Although people have a tendency to mimic others during social interactions, the amount of mimicry that occurs during social encounters often varies. The researchers disentangled contributors to mimicry in a study that teased apart the extent to which mimicry is a result of a person’s propensity to mimic others (imitativity), a social partner’s tendency to evoke mimicry (imitatability), and the unique relationship between a mimicker and his or her social partner. Unacquainted groups of participants were tested during a single laboratory session. During the session, each person in the group gave liking and metaliking (i.e., the perception of being liked) ratings of the other group members. They then engaged in short videotaped one-on-one interactions with each other group member. After the last conversation, participants again gave linking and metaliking ratings of each group member. The researchers found support for the view that mimicry is a dyadic construct mostly influenced by the unique relationship between two people. They also found evidence for the influence of liking on mimicry in that people tended to mimic partners they liked and people tended to like partners that mimicked them.

Reward Adaptation and the Mechanisms of Learning: Contrast Changes Reward Value in Rats and Drives Learning

Dominic Michael Dwyer, Jaime Figueroa, Patricia Gasalla, and Matías López

Formal theories of associative learning suggest that the way animals learn the relationship between stimuli is based on internal representations of events and stimuli. This then indicates that learning should depend on perceived values when perceptions differ from objective values. The researchers tested this in two studies in which they exposed rats to sucrose (Study 1) or fructose (Study 2) solutions. The rats were first exposed to a solution of 2% sugar and then a solution of 8% sugar (positive contrast) or a solution of 32% sugar and then a solution of 8% sugar (negative contrast). The 8% sugar solution was given different flavors in the positive- and negative-contrast conditions. After several days of training, the rats were then tested on their preference for the two flavors. The researchers found that rats preferred the flavor used in the positive-contrast condition. This suggests that rats’ learning was influenced by the perceived relationships between stimuli, rather than by the objective value of stimuli, as predicted by formal models of associative learning.

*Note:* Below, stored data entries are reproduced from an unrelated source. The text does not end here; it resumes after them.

(** At a start time of 0.0, which no status write produces, the two read
    paths part: read by id the running time of the row is 5, read as the
    last task it is 0, because line 909 tests the truth value of the start
    time where line 393 tests it against None. *)
Example last_task_running_time_at_epoch :
  start_time epoch_row = Some 0%Q
  /\ end_time epoch_row = Some (5 # 1)%Q
  /\ option_map running_time_seconds
       (get_task_info_from_db (9 # 1) [epoch_row] "E") = Some (5 # 1)%Q
  /\ get_last_overall_task_status_endpoint (9 # 1) [epoch_row]
     = (LastTaskData
          {| v_task_id := "E";
             v_parent_task_id := None;
             v_task_type := "main_analysis";
             v_sub_type_identifier := None;
             v_status := Some "SUCCESS";
             v_progress := Some 100%Z;
             v_details := JNull;
             v_running_time_seconds := 0%Q |}, 200).
Proof. repeat split. Qed.



(** The active-task view measures from the start time to the clock even
    when the row has an end time. *)
Example active_view_ignores_end_time :
  let row :=
    {| task_id := "A"; parent_task_id := None; task_type := "main_analysis";
       sub_type_identifier := None; status := Some "PROGRESS";
       progress := Some 90%Z; details := None;
       timestamp := Some (30 # 1)%Q; start_time := Some (10 # 1)%Q;
       end_time := Some (20 # 1)%Q |} in
  option_map running_time_seconds (get_task_info_from_db (50 # 1) [row] "A")
  = Some (10 # 1)%Q
  /\ active_task_running_time (50 # 1) row = (40 # 1)%Q.
Proof. split; reflexivity. Qed.

(** ** Status reconciliation *)

Lemma finish_response_keeps (r : Response) :
  r_state (finish_response r) = r_state r
  /\ r_status_message (finish_response r) = r_status_message r
  /\ r_progress (finish_response r) = r_progress r.
Proof. repeat split. Qed.

(** The response seeded from a job whose metadata details is an object. *)
Lemma response_from_job_ok (id : string) (j : Job) :
  job_details_object j = true ->
  exists resp d,
    response_from_job id j = Ok resp
    /\ r_details resp = JDict d
    /\ r_state resp = JStr (JobStatus.value (job_status j))
    /\ r_status_message resp
       = (if job_final j then JStr (terminal_message (job_status j))
          else dict_get_default (meta j) "status_message"
                 (JStr (JobStatus.value (job_status j))))
    /\ r_progress resp
       = (if is_finished j || is_canceled j then JInt 100
          else dict_get_default (meta j) "progress" (JInt 0)).
Proof.
  unfold job_details_object, response_from_job, job_final, is_failed,
    is_finished, is_canceled.
  destruct (dict_get_default (meta j) "details" (JDict [])) as [| | | | | |d];
    try discriminate.
  intros _. destruct (job_status j); simpl; eexists; eexists;
    (split; [reflexivity|]); repeat split; reflexivity.
Qed.

Lemma merge_details_objects (a b : dict) :
  merge_details (JDict a) (JDict b) = Ok (JDict (dict_merge a b)).
Proof. reflexivity. Qed.

Lemma details_object_decodes (dj : option json_text) :
  details_object dj = true -> exists d, db_details dj = Ok (JDict d).
Proof.
  unfold details_object. destruct (db_details dj) as [[| | | | | |d]|];
    try discriminate.
  intros _. now exists d.
Qed.

(** C2. A task whose row is REVOKED is reported REVOKED, "Task revoked.",
    progress 100, whatever the engine says about it - no job, or a job in
    any state with any message and progress -, provided the details on
    both sides are objects (the stored ones may also be NULL or empty). *)
Theorem revoked_row_wins (now : Q) (id : string) (w : World) (r : Row) :
  find_row (store w) id = Some r ->
  status r = Some TASK_STATUS_REVOKED ->
  details_object (details r) = true ->
  live_details_object (queue w) id = true ->
  exists resp,
    get_task_status_endpoint now id w = Ok (resp, 200)
    /\ r_state resp = JStr "REVOKED"
    /\ r_status_message resp = JStr "Task revoked."
    /\ r_progress resp = JInt 100.
Proof.
  intros Hr Hst Hd Hq.
  destruct (details_object_decodes _ Hd) as [dd Hdd].
  assert (Hseed : exists resp0 d0,
             match fetch (queue w) id with
             | Some job => response_from_job id job
             | None => Ok (initial_response id)
             end = Ok resp0 /\ r_details resp0 = JDict d0).
  { unfold live_details_object in Hq.
    destruct (fetch (queue w) id) as [j|].
    - destruct (response_from_job_ok id j Hq) as [resp0 [d0 [E [Hd0 _]]]].
      now exists resp0, d0.
    - exists (initial_response id), []. now split. }
  destruct Hseed as [resp0 [d0 [Hseed Hd0]]].
  unfold get_task_status_endpoint, get_task_info_from_db.
  rewrite Hseed, Hr. unfold augment_with_db. cbn [ti_row].
  rewrite Hdd, Hd0, merge_details_objects, Hst.
  change (status_in [TASK_STATUS_REVOKED] (Some TASK_STATUS_REVOKED))
    with true. cbv iota.
  eexists. split; [reflexivity|]. repeat split.
Qed.

Lemma revoked_row_wins_witness :
  find_row (store racing_world) "R"
  = Some (sample_row "R" None "main_analysis" TASK_STATUS_REVOKED)
  /\ fetch (queue racing_world) "R" = Some (sample_job JobStatus.STARTED)
  /\ exists resp,
      get_task_status_endpoint (2000 # 1) "R" racing_world = Ok (resp, 200)
      /\ r_state resp = JStr "REVOKED"
      /\ r_status_message resp = JStr "Task revoked."
      /\ r_progress resp = JInt 100.
Proof.
  split; [reflexivity|]. split; [reflexivity|].
  exact (revoked_row_wins (2000 # 1) "R" racing_world
           (sample_row "R" None "main_analysis" TASK_STATUS_REVOKED)
           eq_refl eq_refl eq_refl eq_refl).
Defined.

(** C7, as amended. For a job in one of the engine's terminal states the
    reported state is the engine's own name of it, the message is SUCCESS
    for finished, FAILED for failed and CANCELED for canceled, and the
    progress is the stored one when the table has a row for the task;
    without a row it is 100 for finished and canceled and, for failed,
    the progress of the job's metadata (0 when it has none). A REVOKED
    row overrides all three and is left out here. *)
Theorem terminal_job_report (now : Q) (id : string) (w : World) (j : Job) :
  fetch (queue w) id = Some j ->
  job_final j = true ->
  job_details_object j = true ->
  plain_row (store w) id = true ->
  exists resp,
    get_task_status_endpoint now id w = Ok (resp, 200)
    /\ r_state resp = JStr (JobStatus.value (job_status j))
    /\ r_status_message resp = JStr (terminal_message (job_status j))
    /\ r_progress resp
       = match find_row (store w) id with
         | Some r => opt_int_json (progress r)
         | None =>
             if is_failed j
             then dict_get_default (meta j) "progress" (JInt 0)
             else JInt 100
         end.
Proof.
  intros Hj Hfin Hobj Hrow.
  destruct (response_from_job_ok id j Hobj)
    as [resp0 [d0 [Hseed [Hd0 [Hs0 [Hm0 Hp0]]]]]].
  rewrite Hfin in Hm0.
  assert (Hfinal : rq_final_state (r_state resp0) = true).
  { rewrite Hs0. unfold job_final, is_finished, is_failed, is_canceled in Hfin.
    destruct (job_status j); try discriminate; reflexivity. }
  assert (Hknown : json_is_str (r_state resp0) "UNKNOWN" = false).
  { rewrite Hs0. destruct (job_status j); reflexivity. }
  assert (Hp : r_progress resp0
               = if is_failed j
                 then dict_get_default (meta j) "progress" (JInt 0)
                 else JInt 100).
  { rewrite Hp0. unfold job_final, is_finished, is_failed, is_canceled in *.
    destruct (job_status j); try discriminate; reflexivity. }
  unfold get_task_status_endpoint, get_task_info_from_db.
  rewrite Hj, Hseed. unfold plain_row in Hrow.
  destruct (find_row (store w) id) as [r|].
  - apply andb_prop in Hrow. destruct Hrow as [Hd Hnr].
    apply negb_true_iff in Hnr.
    destruct (details_object_decodes _ Hd) as [dd Hdd].
    unfold augment_with_db. cbn [ti_row].
    rewrite Hdd, Hd0, merge_details_objects, Hnr, Hfinal.
    eexists. split; [reflexivity|].
    repeat split; simpl; assumption.
  - rewrite Hknown. eexists. split; [reflexivity|].
    repeat split; simpl; assumption.
Qed.
(* ===== verification/_CoqProject ===== *)
-Q . S2P
Prelude.v
Errors.v
Effects.v
Atomic.v
GoStrings.v
Base64.v
Uuid.v
Calendar.v
Json.v
JsonText.v
JsonDecode.v
Money.v
Sha256.v
Pagination.v
Catalog.v
Customer.v
Product.v
Auth.v
OrderModel.v
OrderRepo.v
OrderService.v
OrderLifecycle.v
OrderProtocol.v
OrderQueue.v
QueueDrain.v
RedisQueue.v
OrderSystem.v
Metrics.v
Worker.v
Delivery.v
Bodies.v
Http.v
Handlers.v
Server.v
OpenApi.v
EndToEnd.v
Config.v
Main.v
Schema.v
Provenance.v
Postgres.v
PgPages.v
PgOrders.v
PgSessions.v
Interchange.v
PgCatalog.v
PgUsers.v
Production.v
PhaseMetrics.v
Phases.v
(* ===== verification/Errors.v ===== *)
(** Errors: Go error values, [errors.Is]/[errors.As] over the unwrap chain, the
    application error model of internal/errors (codes, constructors) and the
    JSON error response it renders. *)
From S2P Require Import Prelude.

(** ** Go error values

    A package-level [errors.New] variable is compared by identity, so each one
    the repository compares against is a constructor of [sentinel]. *)
Inductive sentinel :=
| OrderErrNotFound        (* order.ErrNotFound *)
| OrderErrOrderNotFound   (* order.ErrOrderNotFound *)
| OrderErrQueueClosed     (* order.ErrQueueClosed *)
| CustomerErrNotFound     (* customer.ErrNotFound *)
| ProductErrNotFound      (* product.ErrNotFound *)
| AuthErrUserNotFound     (* auth.ErrUserNotFound *)
| AuthErrEmailTaken       (* auth.ErrEmailTaken *)
| AuthErrInvalidToken     (* auth.ErrInvalidToken *)
| MoneyErrInvalid         (* money.ErrInvalid *)
| PgxErrNoRows            (* pgx.ErrNoRows *)
| CtxCanceled.            (* context.Canceled *)

#[export] Instance sentinel_eq_dec : EqDecision sentinel.
Proof. solve_decision. Defined.

(** [Code] is the application error code (architecture §24). *)
Inductive Code :=
| CodeValidation | CodeUnauthorized | CodeForbidden | CodeNotFound | CodeDuplicate
| CodeInvalidOrderStatus | CodeInactiveCustomer | CodeInactiveProduct | CodeInternal.

#[export] Instance Code_eq_dec : EqDecision Code.
Proof. solve_decision. Defined.

(** The string each code constant is defined as. *)
Definition Code_string (c : Code) : string :=
  match c with
  | CodeValidation => "VALIDATION_ERROR"
  | CodeUnauthorized => "UNAUTHORIZED"
  | CodeForbidden => "FORBIDDEN"
  | CodeNotFound => "RESOURCE_NOT_FOUND"
  | CodeDuplicate => "DUPLICATE_RESOURCE"
  | CodeInvalidOrderStatus => "INVALID_ORDER_STATUS"
  | CodeInactiveCustomer => "INACTIVE_CUSTOMER"
  | CodeInactiveProduct => "INACTIVE_PRODUCT"
  | CodeInternal => "INTERNAL_ERROR"
  end.

(** An error value.  [ErrApp] is a [*AppError] with its optional cause, [ErrWrap]
    the value of [fmt.Errorf] with one [%w] (its text and what it wraps), [ErrPg]
    a [*pgconn.PgError] with its SQLSTATE, [ErrNew] any other opaque error with
    its message. *)
Inductive error :=
| ErrVar (s : sentinel)
| ErrNew (msg : string)
| ErrPg (sqlstate : string)
| ErrWrap (msg : string) (cause : error)
| ErrApp (code : Code) (msg : string) (status : Z) (cause : option error).

(** The value of a Go call that returns [(T, error)]: a value with a nil error, a
    non-nil error, or a run-time panic that unwinds the caller. *)
Inductive res (A : Type) :=
| Ok (a : A)
| Err (e : error)
| Panic (why : string).
Arguments Ok {A} a.
Arguments Err {A} e.
Arguments Panic {A} why.

Definition sentinel_string (s : sentinel) : string :=
  match s with
  | OrderErrNotFound => "resource not found"
  | OrderErrOrderNotFound => "order not found"
  | OrderErrQueueClosed => "queue closed"
  | CustomerErrNotFound => "customer not found"
  | ProductErrNotFound => "product not found"
  | AuthErrUserNotFound => "user not found"
  | AuthErrEmailTaken => "email already registered"
  | AuthErrInvalidToken => "invalid token"
  | MoneyErrInvalid => "invalid money amount"
  | PgxErrNoRows => "no rows in result set"
  | CtxCanceled => "context canceled"
  end.

(** [Error()] of each error type; the text of a [PgError] is the driver's. *)
Fixpoint Error (e : error) : string :=
  match e with
  | ErrVar s => sentinel_string s
  | ErrNew m => m
  | ErrPg c => "SQLSTATE " +:+ c
  | ErrWrap m _ => m
  | ErrApp c m _ cause =>
      match cause with
      | Some e' => Code_string c +:+ ": " +:+ m +:+ ": " +:+ Error e'
      | None => Code_string c +:+ ": " +:+ m
      end
  end.

(** [Unwrap()]: [AppError] and [fmt.Errorf] values expose their cause. *)
Definition Unwrap (e : error) : option error :=
  match e with
  | ErrWrap _ e' => Some e'
  | ErrApp _ _ _ cause => cause
  | _ => None
  end.

(** [errors.Is err target] for a sentinel target: identity along the chain. *)
Fixpoint errors_Is (e : error) (target : sentinel) : bool :=
  match e with
  | ErrVar s => bool_decide (s = target)
  | ErrNew _ | ErrPg _ => false
  | ErrWrap _ e' => errors_Is e' target
  | ErrApp _ _ _ (Some e') => errors_Is e' target
  | ErrApp _ _ _ None => false
  end.

(** An [*AppError] as data: what [errors.As] finds. *)
Record AppError := mkAppError {
  ae_Code : Code;
  ae_Message : string;
  ae_HTTPStatus : Z;
  ae_cause : option error;
}.

(** [errors.As err &appErr]: the first [*AppError] along the chain. *)
Fixpoint errors_As_AppError (e : error) : option AppError :=
  match e with
  | ErrVar _ | ErrNew _ | ErrPg _ => None
  | ErrWrap _ e' => errors_As_AppError e'
  | ErrApp c m st cause => Some (mkAppError c m st cause)
  end.

(** [errors.As err &pgErr]: the SQLSTATE of the first [*pgconn.PgError]. *)
Fixpoint errors_As_PgError (e : error) : option string :=
  match e with
  | ErrVar _ | ErrNew _ => None
  | ErrPg c => Some c
  | ErrWrap _ e' => errors_As_PgError e'
  | ErrApp _ _ _ (Some e') => errors_As_PgError e'
  | ErrApp _ _ _ None => None
  end.

(** ** Constructors (internal/errors/app_error.go) *)
Definition New (code : Code) (message : string) (status : Z) (cause : option error) : error :=
  ErrApp code message status cause.

Definition StatusOK : Z := 200.
Definition StatusCreatedHTTP : Z := 201.
Definition StatusNoContent : Z := 204.
Definition StatusBadRequest : Z := 400.
Definition StatusUnauthorized : Z := 401.
Definition StatusForbidden : Z := 403.
Definition StatusNotFound : Z := 404.
Definition StatusConflict : Z := 409.
Definition StatusInternalServerError : Z := 500.

Definition Validation (message : string) : error :=
  New CodeValidation message StatusBadRequest None.
Definition Unauthorized (message : string) : error :=
  New CodeUnauthorized message StatusUnauthorized None.
Definition Forbidden (message : string) : error :=
  New CodeForbidden message StatusForbidden None.
Definition NotFound (message : string) : error :=
  New CodeNotFound message StatusNotFound None.
Definition Duplicate (message : string) : error :=
  New CodeDuplicate message StatusConflict None.
Definition InvalidOrderStatus (message : string) : error :=
  New CodeInvalidOrderStatus message StatusBadRequest None.
Definition InactiveCustomer (message : string) : error :=
  New CodeInactiveCustomer message StatusBadRequest None.
Definition InactiveProduct (message : string) : error :=
  New CodeInactiveProduct message StatusBadRequest None.
Definition Internal (message : string) (cause : error) : error :=
  New CodeInternal message StatusInternalServerError (Some cause).

(** ** HTTP responses

    A response body is the Go value handed to [json.NewEncoder(w).Encode], as the
    tree of its tagged fields; leaves whose text is produced by another package
    ([uuid.UUID], [time.Time]) stay typed, a [Money] leaf is the token its
    [MarshalJSON] returns. *)
Inductive json :=
| JNull
| JBool (b : bool)
| JInt (z : Z)
| JStr (s : string)
| JToken (s : string)
| JUuid (u : uuid)
| JTime (t : time)
| JArr (l : list json)
| JObj (fields : list (string * json)).

Inductive body :=
| NoBody
| JsonBody (v : json)
| TextBody (s : string).

Record Response := mkResponse {
  rs_status : Z;
  rs_headers : list (string * string);
  rs_body : body;
}.

(** [errorBody]/[errorResponse] with their JSON tags. *)
Definition errorResponse (code : Code) (message : string) : json :=
  JObj [("error", JObj [("code", JStr (Code_string code)); ("message", JStr message)])].

(** The response for an [AppError]: its status, its code and its message; the
    cause is not part of it. *)
Definition Write_app (a : AppError) : Response :=
  mkResponse (ae_HTTPStatus a) [("Content-Type", "application/json")]
    (JsonBody (errorResponse (ae_Code a) (ae_Message a))).

(** [apperrors.Write]: an error without an [AppError] in its chain becomes a
    generic INTERNAL_ERROR. *)
Definition Write (err : error) : Response :=
  match errors_As_AppError err with
  | Some a => Write_app a
  | None => Write_app (mkAppError CodeInternal "Internal server error"
                         StatusInternalServerError (Some err))
  end.

(** [writeJSON] of the handlers. *)
Definition writeJSON (status : Z) (v : json) : Response :=
  mkResponse status [("Content-Type", "application/json")] (JsonBody v).

(** ** Facts shared by the components *)
Lemma errors_Is_var s t : errors_Is (ErrVar s) t = bool_decide (s = t).
Proof. done. Qed.

Lemma errors_As_app c m st cause :
  errors_As_AppError (ErrApp c m st cause) = Some (mkAppError c m st cause).
Proof. done. Qed.

Lemma Write_ErrApp c m st cause :
  Write (ErrApp c m st cause) =
  mkResponse st [("Content-Type", "application/json")] (JsonBody (errorResponse c m)).
Proof. done. Qed.

#[export] Hint Rewrite Write_ErrApp : go_step.

(** Every status the code constants are paired with. *)
Definition code_status (c : Code) : Z :=
  match c with
  | CodeValidation | CodeInvalidOrderStatus | CodeInactiveCustomer | CodeInactiveProduct => 400
  | CodeUnauthorized => 401
  | CodeForbidden => 403
  | CodeNotFound => 404
  | CodeDuplicate => 409
  | CodeInternal => 500
  end.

Lingering Cognitive States Shape Fundamental Mnemonic Abilities

Anuya Patil and Katherine Duncan

Why are we able to remember associations clearly in some instances, but not in others? Neurocomputational models explain this by suggesting that neurochemical states (elicited by familiarity and novelty) that occur prior to cue retrieval affect the ability of the hippocampus to reactivate stored neural patterns. The researchers examined this possibility in two studies. In the first study, participants competed an encoding session in which they saw pictures of objects and scenes paired with a word (i.e., “ancient,” “plain,” “safe”). Participants then completed a recall session in which they were shown previously studied and new images. For each trial, participants had to indicate whether the image was old or new and then, if they could remember the image, indicate the word associated with that image. The researchers found that familiarity in a preceding judgment compared with novelty in a preceding judgment resulted in faster and more accurate retrieval of associations. In a second study, the researchers found this effect decayed over a period of seconds, consistent with the timescale of hippocampal neuromodulation.